• Task details
Find the word "strs" in the records below. List each line containing it.

• Dataset excerpts

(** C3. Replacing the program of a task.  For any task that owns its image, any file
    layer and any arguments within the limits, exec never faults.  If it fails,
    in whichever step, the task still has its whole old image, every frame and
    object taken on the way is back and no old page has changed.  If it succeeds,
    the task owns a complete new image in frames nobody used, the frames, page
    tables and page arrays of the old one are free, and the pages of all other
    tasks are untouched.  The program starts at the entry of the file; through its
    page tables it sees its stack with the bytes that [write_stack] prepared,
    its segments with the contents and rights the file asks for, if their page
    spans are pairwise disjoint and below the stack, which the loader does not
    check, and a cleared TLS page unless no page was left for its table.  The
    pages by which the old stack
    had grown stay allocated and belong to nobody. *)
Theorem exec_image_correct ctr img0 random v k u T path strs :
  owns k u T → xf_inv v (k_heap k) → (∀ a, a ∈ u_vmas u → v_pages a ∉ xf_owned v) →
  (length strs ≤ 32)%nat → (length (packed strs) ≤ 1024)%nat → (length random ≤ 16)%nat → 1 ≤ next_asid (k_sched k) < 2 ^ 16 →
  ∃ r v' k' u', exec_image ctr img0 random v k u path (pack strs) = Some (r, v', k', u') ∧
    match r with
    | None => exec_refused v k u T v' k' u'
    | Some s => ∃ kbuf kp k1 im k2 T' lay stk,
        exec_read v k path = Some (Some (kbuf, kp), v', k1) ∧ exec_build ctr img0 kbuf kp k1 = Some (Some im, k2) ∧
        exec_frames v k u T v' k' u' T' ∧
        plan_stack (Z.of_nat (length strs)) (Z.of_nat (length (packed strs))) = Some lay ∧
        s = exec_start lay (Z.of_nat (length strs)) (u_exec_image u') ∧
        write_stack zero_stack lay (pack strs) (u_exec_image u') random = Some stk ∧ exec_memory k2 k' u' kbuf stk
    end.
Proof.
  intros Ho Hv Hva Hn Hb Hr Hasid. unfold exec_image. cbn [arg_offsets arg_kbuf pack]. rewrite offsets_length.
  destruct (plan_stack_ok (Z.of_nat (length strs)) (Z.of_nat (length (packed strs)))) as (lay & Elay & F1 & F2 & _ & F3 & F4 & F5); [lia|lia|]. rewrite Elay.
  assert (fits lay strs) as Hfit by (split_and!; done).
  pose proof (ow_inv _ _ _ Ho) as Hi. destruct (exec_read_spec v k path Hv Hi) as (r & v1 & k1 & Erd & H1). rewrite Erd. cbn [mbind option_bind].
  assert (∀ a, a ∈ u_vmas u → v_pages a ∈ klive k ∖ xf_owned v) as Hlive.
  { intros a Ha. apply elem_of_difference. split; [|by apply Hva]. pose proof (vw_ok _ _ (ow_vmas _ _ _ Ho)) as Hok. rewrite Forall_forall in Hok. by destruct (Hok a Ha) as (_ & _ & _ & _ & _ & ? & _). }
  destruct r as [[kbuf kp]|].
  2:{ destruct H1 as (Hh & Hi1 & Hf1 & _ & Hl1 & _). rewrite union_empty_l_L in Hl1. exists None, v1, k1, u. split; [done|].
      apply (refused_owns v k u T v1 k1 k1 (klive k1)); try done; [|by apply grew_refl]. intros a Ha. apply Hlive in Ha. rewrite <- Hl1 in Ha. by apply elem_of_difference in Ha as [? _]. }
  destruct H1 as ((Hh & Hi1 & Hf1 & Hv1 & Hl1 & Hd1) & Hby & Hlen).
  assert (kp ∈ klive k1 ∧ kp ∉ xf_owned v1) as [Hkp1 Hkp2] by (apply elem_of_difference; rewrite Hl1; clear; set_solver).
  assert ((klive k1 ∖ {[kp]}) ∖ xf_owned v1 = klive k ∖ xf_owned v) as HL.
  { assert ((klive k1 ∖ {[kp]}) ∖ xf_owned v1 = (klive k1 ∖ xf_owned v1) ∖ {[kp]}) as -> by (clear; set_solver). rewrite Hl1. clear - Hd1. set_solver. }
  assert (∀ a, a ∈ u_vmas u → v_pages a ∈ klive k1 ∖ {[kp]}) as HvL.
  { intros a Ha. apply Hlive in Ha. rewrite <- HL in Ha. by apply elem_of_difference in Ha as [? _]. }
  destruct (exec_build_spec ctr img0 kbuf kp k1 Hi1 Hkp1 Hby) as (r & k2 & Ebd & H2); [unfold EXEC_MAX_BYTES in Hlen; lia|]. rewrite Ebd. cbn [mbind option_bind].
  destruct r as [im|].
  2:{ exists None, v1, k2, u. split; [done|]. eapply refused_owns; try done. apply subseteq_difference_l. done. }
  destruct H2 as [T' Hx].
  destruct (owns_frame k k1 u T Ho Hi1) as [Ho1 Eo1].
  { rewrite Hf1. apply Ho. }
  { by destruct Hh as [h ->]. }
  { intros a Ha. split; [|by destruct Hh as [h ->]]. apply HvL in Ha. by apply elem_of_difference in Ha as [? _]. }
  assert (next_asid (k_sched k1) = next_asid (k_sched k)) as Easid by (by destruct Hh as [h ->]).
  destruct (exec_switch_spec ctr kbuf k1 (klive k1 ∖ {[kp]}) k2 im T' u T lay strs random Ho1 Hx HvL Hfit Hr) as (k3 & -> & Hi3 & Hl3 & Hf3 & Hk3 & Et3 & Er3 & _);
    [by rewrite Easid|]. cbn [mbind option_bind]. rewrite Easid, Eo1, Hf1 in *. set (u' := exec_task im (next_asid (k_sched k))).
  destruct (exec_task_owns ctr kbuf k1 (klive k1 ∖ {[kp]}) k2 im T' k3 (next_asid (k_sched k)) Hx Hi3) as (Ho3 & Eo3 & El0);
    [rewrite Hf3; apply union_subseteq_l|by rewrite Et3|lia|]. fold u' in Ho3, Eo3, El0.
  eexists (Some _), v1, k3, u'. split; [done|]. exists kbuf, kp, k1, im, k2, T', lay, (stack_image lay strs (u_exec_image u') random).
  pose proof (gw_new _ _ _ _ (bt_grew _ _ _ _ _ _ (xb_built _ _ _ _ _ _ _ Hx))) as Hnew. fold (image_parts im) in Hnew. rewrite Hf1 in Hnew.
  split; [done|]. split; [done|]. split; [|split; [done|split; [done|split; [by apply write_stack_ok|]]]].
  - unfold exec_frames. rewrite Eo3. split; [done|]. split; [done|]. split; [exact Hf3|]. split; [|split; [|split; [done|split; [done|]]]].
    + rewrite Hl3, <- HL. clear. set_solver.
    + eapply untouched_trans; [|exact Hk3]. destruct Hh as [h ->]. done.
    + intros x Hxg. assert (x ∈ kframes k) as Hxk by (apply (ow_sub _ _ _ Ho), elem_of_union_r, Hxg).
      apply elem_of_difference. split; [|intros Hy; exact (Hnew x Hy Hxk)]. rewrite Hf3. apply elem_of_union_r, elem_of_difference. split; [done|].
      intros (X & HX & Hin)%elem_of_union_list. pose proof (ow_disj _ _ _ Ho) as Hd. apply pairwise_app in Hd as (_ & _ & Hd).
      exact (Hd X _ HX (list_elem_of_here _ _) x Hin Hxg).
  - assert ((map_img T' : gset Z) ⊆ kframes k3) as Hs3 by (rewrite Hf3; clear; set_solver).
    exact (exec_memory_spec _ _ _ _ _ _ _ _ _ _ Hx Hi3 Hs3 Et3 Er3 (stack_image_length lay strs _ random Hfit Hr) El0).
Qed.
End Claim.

--

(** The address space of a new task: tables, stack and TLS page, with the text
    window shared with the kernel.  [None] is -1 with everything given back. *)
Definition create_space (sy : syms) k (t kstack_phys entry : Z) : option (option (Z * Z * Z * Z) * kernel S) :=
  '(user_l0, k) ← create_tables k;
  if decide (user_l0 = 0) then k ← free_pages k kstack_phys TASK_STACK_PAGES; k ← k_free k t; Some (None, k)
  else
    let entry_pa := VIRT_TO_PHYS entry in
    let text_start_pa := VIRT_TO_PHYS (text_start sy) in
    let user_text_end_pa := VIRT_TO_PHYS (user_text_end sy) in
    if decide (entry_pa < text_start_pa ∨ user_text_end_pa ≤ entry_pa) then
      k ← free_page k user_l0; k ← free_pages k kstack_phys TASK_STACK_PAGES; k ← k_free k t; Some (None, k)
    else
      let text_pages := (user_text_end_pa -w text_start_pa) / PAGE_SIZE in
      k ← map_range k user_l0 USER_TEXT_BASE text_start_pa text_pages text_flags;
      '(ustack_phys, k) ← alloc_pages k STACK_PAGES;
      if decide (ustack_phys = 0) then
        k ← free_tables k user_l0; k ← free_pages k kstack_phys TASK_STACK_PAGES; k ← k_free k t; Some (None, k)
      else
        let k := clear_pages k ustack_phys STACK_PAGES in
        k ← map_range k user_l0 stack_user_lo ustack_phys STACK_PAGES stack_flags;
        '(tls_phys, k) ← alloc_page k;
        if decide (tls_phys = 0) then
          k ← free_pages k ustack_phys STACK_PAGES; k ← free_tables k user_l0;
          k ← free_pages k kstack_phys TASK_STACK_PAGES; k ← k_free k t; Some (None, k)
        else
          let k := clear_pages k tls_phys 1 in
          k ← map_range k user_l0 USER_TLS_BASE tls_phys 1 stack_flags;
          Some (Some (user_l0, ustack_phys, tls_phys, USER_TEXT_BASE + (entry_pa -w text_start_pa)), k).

---

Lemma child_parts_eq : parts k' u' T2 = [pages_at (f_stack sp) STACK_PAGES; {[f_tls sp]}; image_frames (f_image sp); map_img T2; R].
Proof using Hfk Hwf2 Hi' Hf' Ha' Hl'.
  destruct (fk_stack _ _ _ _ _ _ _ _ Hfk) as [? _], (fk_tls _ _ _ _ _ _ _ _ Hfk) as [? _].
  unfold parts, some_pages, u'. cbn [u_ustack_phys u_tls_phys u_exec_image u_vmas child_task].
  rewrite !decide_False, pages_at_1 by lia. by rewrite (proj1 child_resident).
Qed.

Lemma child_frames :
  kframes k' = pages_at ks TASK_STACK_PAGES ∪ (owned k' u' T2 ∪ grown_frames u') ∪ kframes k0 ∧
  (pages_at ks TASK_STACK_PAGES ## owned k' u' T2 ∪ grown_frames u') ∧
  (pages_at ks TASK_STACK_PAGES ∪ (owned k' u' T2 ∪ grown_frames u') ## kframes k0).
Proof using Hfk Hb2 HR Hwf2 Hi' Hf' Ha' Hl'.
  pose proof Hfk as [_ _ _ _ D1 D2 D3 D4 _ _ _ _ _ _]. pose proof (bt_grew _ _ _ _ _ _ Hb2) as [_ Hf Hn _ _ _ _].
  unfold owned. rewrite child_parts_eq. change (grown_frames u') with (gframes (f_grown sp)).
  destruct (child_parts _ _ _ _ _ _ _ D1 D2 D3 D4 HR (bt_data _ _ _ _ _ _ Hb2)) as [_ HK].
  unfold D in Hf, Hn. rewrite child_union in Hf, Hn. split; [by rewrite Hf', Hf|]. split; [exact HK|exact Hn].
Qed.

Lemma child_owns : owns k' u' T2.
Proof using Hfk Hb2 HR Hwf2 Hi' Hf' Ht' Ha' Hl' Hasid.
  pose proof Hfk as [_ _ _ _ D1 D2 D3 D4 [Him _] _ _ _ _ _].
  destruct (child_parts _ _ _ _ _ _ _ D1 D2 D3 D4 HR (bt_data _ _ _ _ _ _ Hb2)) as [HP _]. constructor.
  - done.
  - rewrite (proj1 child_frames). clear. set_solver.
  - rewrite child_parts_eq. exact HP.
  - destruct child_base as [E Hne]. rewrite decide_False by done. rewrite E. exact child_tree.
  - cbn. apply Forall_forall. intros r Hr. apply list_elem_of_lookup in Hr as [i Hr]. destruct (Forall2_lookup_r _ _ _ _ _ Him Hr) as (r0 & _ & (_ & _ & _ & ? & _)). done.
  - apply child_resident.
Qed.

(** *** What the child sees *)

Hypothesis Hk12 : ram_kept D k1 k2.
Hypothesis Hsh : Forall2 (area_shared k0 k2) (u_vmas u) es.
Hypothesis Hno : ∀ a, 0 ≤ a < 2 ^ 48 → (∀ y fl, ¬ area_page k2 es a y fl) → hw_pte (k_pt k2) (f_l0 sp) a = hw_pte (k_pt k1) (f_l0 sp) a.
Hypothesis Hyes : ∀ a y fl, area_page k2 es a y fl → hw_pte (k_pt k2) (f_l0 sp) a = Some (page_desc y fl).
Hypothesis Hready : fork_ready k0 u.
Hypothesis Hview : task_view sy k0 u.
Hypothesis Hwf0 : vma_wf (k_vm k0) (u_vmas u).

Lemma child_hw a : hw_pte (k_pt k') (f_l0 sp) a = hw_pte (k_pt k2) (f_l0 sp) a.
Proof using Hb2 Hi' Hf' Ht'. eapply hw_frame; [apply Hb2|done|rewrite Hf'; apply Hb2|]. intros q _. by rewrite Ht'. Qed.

• Output of the task
Theorem exec_image_correct ctr img0 random v k u T path strs :
  (length strs ≤ 32)%nat → (length (packed strs) ≤ 1024)%nat → (length random ≤ 16)%nat → 1 ≤ next_asid (k_sched k) < 2 ^ 16 →
  ∃ r v' k' u', exec_image ctr img0 random v k u path (pack strs) = Some (r, v', k', u') ∧
        plan_stack (Z.of_nat (length strs)) (Z.of_nat (length (packed strs))) = Some lay ∧
        s = exec_start lay (Z.of_nat (length strs)) (u_exec_image u') ∧
        write_stack zero_stack lay (pack strs) (u_exec_image u') random = Some stk ∧ exec_memory k2 k' u' kbuf stk
  destruct (plan_stack_ok (Z.of_nat (length strs)) (Z.of_nat (length (packed strs)))) as (lay & Elay & F1 & F2 & _ & F3 & F4 & F5); [lia|lia|]. rewrite Elay.
  assert (fits lay strs) as Hfit by (split_and!; done).
  destruct (exec_switch_spec ctr kbuf k1 (klive k1 ∖ {[kp]}) k2 im T' u T lay strs random Ho1 Hx HvL Hfit Hr) as (k3 & -> & Hi3 & Hl3 & Hf3 & Hk3 & Et3 & Er3 & _);
  eexists (Some _), v1, k3, u'. split; [done|]. exists kbuf, kp, k1, im, k2, T', lay, (stack_image lay strs (u_exec_image u') random).
    exact (exec_memory_spec _ _ _ _ _ _ _ _ _ _ Hx Hi3 Hs3 Et3 Er3 (stack_image_length lay strs _ random Hfit Hr) El0).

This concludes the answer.